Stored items
(* ===== verification/V1beta1.v ===== *)
(** api/v1beta1: the RabbitmqCluster resource, its status conditions, the
    predicates on its spec and the names of its child resources. *)

From S2P Require Import Prelude GoStd K8s.

(** ** The spec *)

(** [Plugin] is a string type. *)
Abbreviation Plugin := string.

Record RabbitmqClusterServiceSpec := mkRabbitmqClusterServiceSpec {
  rss_Type : string;
  rss_Annotations : gomap string
}.

Definition set_rss_Type (v : string) (r : RabbitmqClusterServiceSpec) : RabbitmqClusterServiceSpec :=
  mkRabbitmqClusterServiceSpec v (rss_Annotations r).

#[export] Instance RabbitmqClusterServiceSpec_eq_dec : EqDecision RabbitmqClusterServiceSpec.
Proof. solve_decision. Defined.

Record RabbitmqClusterPersistenceSpec := mkRabbitmqClusterPersistenceSpec {
  rps_Storage : option Quantity;
  rps_StorageClassName : option string
}.

#[export] Instance RabbitmqClusterPersistenceSpec_eq_dec : EqDecision RabbitmqClusterPersistenceSpec.
Proof. solve_decision. Defined.

Record TLSSpec := mkTLSSpec {
  tls_SecretName : string;
  tls_CaSecretName : string;
  tls_DisableNonTLSListeners : bool
}.

#[export] Instance TLSSpec_eq_dec : EqDecision TLSSpec.
Proof. solve_decision. Defined.

Record RabbitmqClusterConfigurationSpec := mkRabbitmqClusterConfigurationSpec {
  rcs_AdvancedConfig : string;
  rcs_EnvConfig : string;
  rcs_AdditionalConfig : string;
  rcs_ErlangInetConfig : string;
  rcs_AdditionalPlugins : list Plugin
}.

#[export] Instance RabbitmqClusterConfigurationSpec_eq_dec : EqDecision RabbitmqClusterConfigurationSpec.
Proof. solve_decision. Defined.

Record EmbeddedLabelsAnnotations := mkEmbeddedLabelsAnnotations {
  ela_Labels : gomap string;
  ela_Annotations : gomap string
}.

#[export] Instance EmbeddedLabelsAnnotations_eq_dec : EqDecision EmbeddedLabelsAnnotations.
Proof. solve_decision. Defined.

Record EmbeddedObjectMeta := mkEmbeddedObjectMeta {
  eom_Name : string;
  eom_Namespace : string;
  eom_Labels : gomap string;
  eom_Annotations : gomap string
}.

#[export] Instance EmbeddedObjectMeta_eq_dec : EqDecision EmbeddedObjectMeta.
Proof. solve_decision. Defined.

Record ServiceOverride := mkServiceOverride {
  svo_Spec : option ServiceSpec;
  svo_EmbeddedLabelsAnnotations : option EmbeddedLabelsAnnotations
}.

#[export] Instance ServiceOverride_eq_dec : EqDecision ServiceOverride.
Proof. solve_decision. Defined.

Record PodTemplateSpecOverride := mkPodTemplateSpecOverride {
  pto_EmbeddedObjectMeta : option EmbeddedObjectMeta;
  pto_Spec : option PodSpec
}.

#[export] Instance PodTemplateSpecOverride_eq_dec : EqDecision PodTemplateSpecOverride.
Proof. solve_decision. Defined.

Record PersistentVolumeClaimOverride := mkPersistentVolumeClaimOverride {
  pvo_EmbeddedObjectMeta : EmbeddedObjectMeta;
  pvo_Spec : PersistentVolumeClaimSpec
}.

#[export] Instance PersistentVolumeClaimOverride_eq_dec : EqDecision PersistentVolumeClaimOverride.
Proof. solve_decision. Defined.

Record StatefulSetSpecOverride := mkStatefulSetSpecOverride {
  sso_Replicas : option Z;
  sso_Selector : option LabelSelector;
  sso_Template : option PodTemplateSpecOverride;
  sso_VolumeClaimTemplates : list PersistentVolumeClaimOverride;
  sso_ServiceName : string;
  sso_PodManagementPolicy : string;
  sso_UpdateStrategy : option StatefulSetUpdateStrategy;
  sso_MinReadySeconds : Z
}.

#[export] Instance StatefulSetSpecOverride_eq_dec : EqDecision StatefulSetSpecOverride.
Proof. solve_decision. Defined.

Record StatefulSetOverride := mkStatefulSetOverride {
  sto_Spec : option StatefulSetSpecOverride;
  sto_EmbeddedLabelsAnnotations : option EmbeddedLabelsAnnotations
}.

#[export] Instance StatefulSetOverride_eq_dec : EqDecision StatefulSetOverride.
Proof. solve_decision. Defined.

Record RabbitmqClusterOverrideSpec := mkRabbitmqClusterOverrideSpec {
  ros_Service : option ServiceOverride;
  ros_StatefulSet : option StatefulSetOverride
}.

#[export] Instance RabbitmqClusterOverrideSpec_eq_dec : EqDecision RabbitmqClusterOverrideSpec.
Proof. solve_decision. Defined.

Record VaultTLSSpec := mkVaultTLSSpec {
  vts_PKIIssuerPath : string;
  vts_CommonName : string;
  vts_AltNames : string;
  vts_IpSans : string;
  vts_PKIRootPath : string
}.

#[export] Instance VaultTLSSpec_eq_dec : EqDecision VaultTLSSpec.
Proof. solve_decision. Defined.

Record VaultSpec := mkVaultSpec {
  vlt_Role : string;
  vlt_Annotations : gomap string;
  vlt_DefaultUserPath : string;
  vlt_DefaultUserUpdaterImage : option string;
  vlt_TLS : VaultTLSSpec
}.

Definition set_vlt_DefaultUserUpdaterImage (v : option string) (r : VaultSpec) : VaultSpec :=
  mkVaultSpec (vlt_Role r) (vlt_Annotations r) (vlt_DefaultUserPath r) v (vlt_TLS r).

#[export] Instance VaultSpec_eq_dec : EqDecision VaultSpec.
Proof. solve_decision. Defined.

Record SecretBackend := mkSecretBackend {
  sb_Vault : option VaultSpec;
  sb_ExternalSecret : LocalObjectReference
}.

Definition set_sb_Vault (v : option VaultSpec) (r : SecretBackend) : SecretBackend :=
  mkSecretBackend v (sb_ExternalSecret r).

#[export] Instance SecretBackend_eq_dec : EqDecision SecretBackend.
Proof. solve_decision. Defined.

Record RabbitmqClusterSpec := mkRabbitmqClusterSpec {
  rs_Disable : bool;
  rs_Replicas : option Z;
  rs_TLS : TLSSpec;
  rs_Rabbitmq : RabbitmqClusterConfigurationSpec;
  rs_Image : string;
  rs_ImagePullSecrets : slice LocalObjectReference;
  rs_Affinity : option RawJSON;
  rs_Tolerations : list RawJSON;
  rs_Resources : option ResourceRequirements;
  rs_Service : RabbitmqClusterServiceSpec;
  rs_Persistence : RabbitmqClusterPersistenceSpec;
  rs_SecretBackend : SecretBackend;
  rs_Override : RabbitmqClusterOverrideSpec;
  rs_DelayStartSeconds : option Z;
  rs_SkipPostDeploySteps : bool;
  rs_TerminationGracePeriodSeconds : option Z
}.

Definition set_rs_Image (v : string) (r : RabbitmqClusterSpec) : RabbitmqClusterSpec :=
  mkRabbitmqClusterSpec (rs_Disable r) (rs_Replicas r) (rs_TLS r) (rs_Rabbitmq r) v
    (rs_ImagePullSecrets r) (rs_Affinity r) (rs_Tolerations r) (rs_Resources r)
    (rs_Service r) (rs_Persistence r) (rs_SecretBackend r) (rs_Override r)
    (rs_DelayStartSeconds r) (rs_SkipPostDeploySteps r)
    (rs_TerminationGracePeriodSeconds r).

Definition set_rs_ImagePullSecrets (v : slice LocalObjectReference) (r : RabbitmqClusterSpec) : RabbitmqClusterSpec :=
  mkRabbitmqClusterSpec (rs_Disable r) (rs_Replicas r) (rs_TLS r) (rs_Rabbitmq r)
    (rs_Image r) v (rs_Affinity r) (rs_Tolerations r) (rs_Resources r) (rs_Service r)
    (rs_Persistence r) (rs_SecretBackend r) (rs_Override r) (rs_DelayStartSeconds r)
    (rs_SkipPostDeploySteps r) (rs_TerminationGracePeriodSeconds r).

Definition set_rs_Service (v : RabbitmqClusterServiceSpec) (r : RabbitmqClusterSpec) : RabbitmqClusterSpec :=
  mkRabbitmqClusterSpec (rs_Disable r) (rs_Replicas r) (rs_TLS r) (rs_Rabbitmq r)
    (rs_Image r) (rs_ImagePullSecrets r) (rs_Affinity r) (rs_Tolerations r)
    (rs_Resources r) v (rs_Persistence r) (rs_SecretBackend r) (rs_Override r)
    (rs_DelayStartSeconds r) (rs_SkipPostDeploySteps r)
    (rs_TerminationGracePeriodSeconds r).

Definition set_rs_SecretBackend (v : SecretBackend) (r : RabbitmqClusterSpec) : RabbitmqClusterSpec :=
  mkRabbitmqClusterSpec (rs_Disable r) (rs_Replicas r) (rs_TLS r) (rs_Rabbitmq r)
    (rs_Image r) (rs_ImagePullSecrets r) (rs_Affinity r) (rs_Tolerations r)
    (rs_Resources r) (rs_Service r) (rs_Persistence r) v (rs_Override r)
    (rs_DelayStartSeconds r) (rs_SkipPostDeploySteps r)
    (rs_TerminationGracePeriodSeconds r).

#[export] Instance RabbitmqClusterSpec_eq_dec : EqDecision RabbitmqClusterSpec.
Proof. solve_decision. Defined.

(** ** The status *)

(** [metav1.Time]: [None] is the zero time, [Some t] nanoseconds since 1970. *)
Abbreviation Time := (option Z).

Definition ConditionTrue : string := "True".
Definition ConditionFalse : string := "False".
Definition ConditionUnknown : string := "Unknown".

(** [RabbitmqClusterConditionType] is a string type. *)
Definition AllReplicasReady : string := "AllReplicasReady".
Definition ClusterAvailable : string := "ClusterAvailable".
Definition NoWarnings : string := "NoWarnings".
Definition ReconcileSuccess : string := "ReconcileSuccess".

Record RabbitmqClusterCondition := mkRabbitmqClusterCondition {
  cond_Type : string;
  cond_Status : string;
  cond_LastTransitionTime : Time;
  cond_Reason : string;
  cond_Message : string
}.

Definition set_cond_Status (v : string) (r : RabbitmqClusterCondition) : RabbitmqClusterCondition :=
  mkRabbitmqClusterCondition (cond_Type r) v (cond_LastTransitionTime r) (cond_Reason r)
    (cond_Message r).

Definition set_cond_LastTransitionTime (v : Time) (r : RabbitmqClusterCondition) : RabbitmqClusterCondition :=
  mkRabbitmqClusterCondition (cond_Type r) (cond_Status r) v (cond_Reason r)
    (cond_Message r).

Definition set_cond_Reason (v : string) (r : RabbitmqClusterCondition) : RabbitmqClusterCondition :=
  mkRabbitmqClusterCondition (cond_Type r) (cond_Status r) (cond_LastTransitionTime r) v
    (cond_Message r).

Definition set_cond_Message (v : string) (r : RabbitmqClusterCondition) : RabbitmqClusterCondition :=
  mkRabbitmqClusterCondition (cond_Type r) (cond_Status r) (cond_LastTransitionTime r)
    (cond_Reason r) v.

#[export] Instance RabbitmqClusterCondition_eq_dec : EqDecision RabbitmqClusterCondition.
Proof. solve_decision. Defined.

Record RabbitmqClusterSecretReference := mkRabbitmqClusterSecretReference {
  rsr_Name : string;
  rsr_Namespace : string;
  rsr_Keys : gomap string
}.

#[export] Instance RabbitmqClusterSecretReference_eq_dec : EqDecision RabbitmqClusterSecretReference.
Proof. solve_decision. Defined.

Record RabbitmqClusterServiceReference := mkRabbitmqClusterServiceReference {
  rsvr_Name : string;
  rsvr_Namespace : string
}.

#[export] Instance RabbitmqClusterServiceReference_eq_dec : EqDecision RabbitmqClusterServiceReference.
Proof. solve_decision. Defined.

Record RabbitmqClusterDefaultUser := mkRabbitmqClusterDefaultUser {
  rdu_SecretReference : option RabbitmqClusterSecretReference;
  rdu_ServiceReference : option RabbitmqClusterServiceReference
}.

Definition set_rdu_SecretReference (v : option RabbitmqClusterSecretReference) (r : RabbitmqClusterDefaultUser) : RabbitmqClusterDefaultUser :=
  mkRabbitmqClusterDefaultUser v (rdu_ServiceReference r).

#[export] Instance RabbitmqClusterDefaultUser_eq_dec : EqDecision RabbitmqClusterDefaultUser.
Proof. solve_decision. Defined.

Record RabbitmqClusterStatus := mkRabbitmqClusterStatus {
  rst_Replicas : Z;
  rst_Conditions : slice RabbitmqClusterCondition;
  rst_DefaultUser : option RabbitmqClusterDefaultUser;
  rst_Binding : option LocalObjectReference;
  rst_ObservedGeneration : Z
}.

Definition set_rst_Replicas (v : Z) (r : RabbitmqClusterStatus) : RabbitmqClusterStatus :=
  mkRabbitmqClusterStatus v (rst_Conditions r) (rst_DefaultUser r) (rst_Binding r)
    (rst_ObservedGeneration r).

Definition set_rst_Conditions (v : slice RabbitmqClusterCondition) (r : RabbitmqClusterStatus) : RabbitmqClusterStatus :=
  mkRabbitmqClusterStatus (rst_Replicas r) v (rst_DefaultUser r) (rst_Binding r)
    (rst_ObservedGeneration r).

Definition set_rst_DefaultUser (v : option RabbitmqClusterDefaultUser) (r : RabbitmqClusterStatus) : RabbitmqClusterStatus :=
  mkRabbitmqClusterStatus (rst_Replicas r) (rst_Conditions r) v (rst_Binding r)
    (rst_ObservedGeneration r).

Definition set_rst_Binding (v : option LocalObjectReference) (r : RabbitmqClusterStatus) : RabbitmqClusterStatus :=
  mkRabbitmqClusterStatus (rst_Replicas r) (rst_Conditions r) (rst_DefaultUser r) v
    (rst_ObservedGeneration r).

Definition set_rst_ObservedGeneration (v : Z) (r : RabbitmqClusterStatus) : RabbitmqClusterStatus :=
  mkRabbitmqClusterStatus (rst_Replicas r) (rst_Conditions r) (rst_DefaultUser r)
    (rst_Binding r) v.

#[export] Instance RabbitmqClusterStatus_eq_dec : EqDecision RabbitmqClusterStatus.
Proof. solve_decision. Defined.

(** [condition.UpdateState(status)], called at time [now]. *)
Definition UpdateState (now : Z) (status : string) (condition : RabbitmqClusterCondition)
    : RabbitmqClusterCondition :=
  let condition :=
    if bool_decide (cond_Status condition ≠ status)
    then set_cond_LastTransitionTime (Some now) condition else condition in
  set_cond_Status status condition.

(** [condition.UpdateReason(reason, messages...)]. *)
Definition UpdateReason (reason : string) (messages : list string)
    (condition : RabbitmqClusterCondition) : RabbitmqClusterCondition :=
  set_cond_Message (Join messages ". ") (set_cond_Reason reason condition).

(** ** The resource *)

Record RabbitmqCluster := mkRabbitmqCluster {
  rmq_ObjectMeta : ObjectMeta;
  rmq_Spec : RabbitmqClusterSpec;
  rmq_Status : RabbitmqClusterStatus
}.

Definition set_rmq_ObjectMeta (v : ObjectMeta) (r : RabbitmqCluster) : RabbitmqCluster :=
  mkRabbitmqCluster v (rmq_Spec r) (rmq_Status r).

Definition set_rmq_Spec (v : RabbitmqClusterSpec) (r : RabbitmqCluster) : RabbitmqCluster :=
  mkRabbitmqCluster (rmq_ObjectMeta r) v (rmq_Status r).

Definition set_rmq_Status (v : RabbitmqClusterStatus) (r : RabbitmqCluster) : RabbitmqCluster :=
  mkRabbitmqCluster (rmq_ObjectMeta r) (rmq_Spec r) v.

#[export] Instance RabbitmqCluster_eq_dec : EqDecision RabbitmqCluster.
Proof. solve_decision. Defined.

Definition GroupVersion : string := "rabbitmq.com/v1beta1".

(** The fields of [metav1.ObjectMeta], promoted by embedding. *)
Definition rmq_Name (cluster : RabbitmqCluster) : string := om_Name (rmq_ObjectMeta cluster).
Definition rmq_Namespace (cluster : RabbitmqCluster) : string := om_Namespace (rmq_ObjectMeta cluster).
Definition rmq_Labels (cluster : RabbitmqCluster) : gomap string := om_Labels (rmq_ObjectMeta cluster).
Definition rmq_Annotations (cluster : RabbitmqCluster) : gomap string := om_Annotations (rmq_ObjectMeta cluster).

■ **What is needed**: Copy only this part of the entries above: the line with "Definition set_rmq_ObjectMeta (v", the line with "Definition set_rmq_Status (v", and the lines between, all exactly as written.

■ **Reply**:
Definition set_rmq_ObjectMeta (v : ObjectMeta) (r : RabbitmqCluster) : RabbitmqCluster :=
  mkRabbitmqCluster v (rmq_Spec r) (rmq_Status r).

Definition set_rmq_Spec (v : RabbitmqClusterSpec) (r : RabbitmqCluster) : RabbitmqCluster :=
  mkRabbitmqCluster (rmq_ObjectMeta r) v (rmq_Status r).

Definition set_rmq_Status (v : RabbitmqClusterStatus) (r : RabbitmqCluster) : RabbitmqCluster :=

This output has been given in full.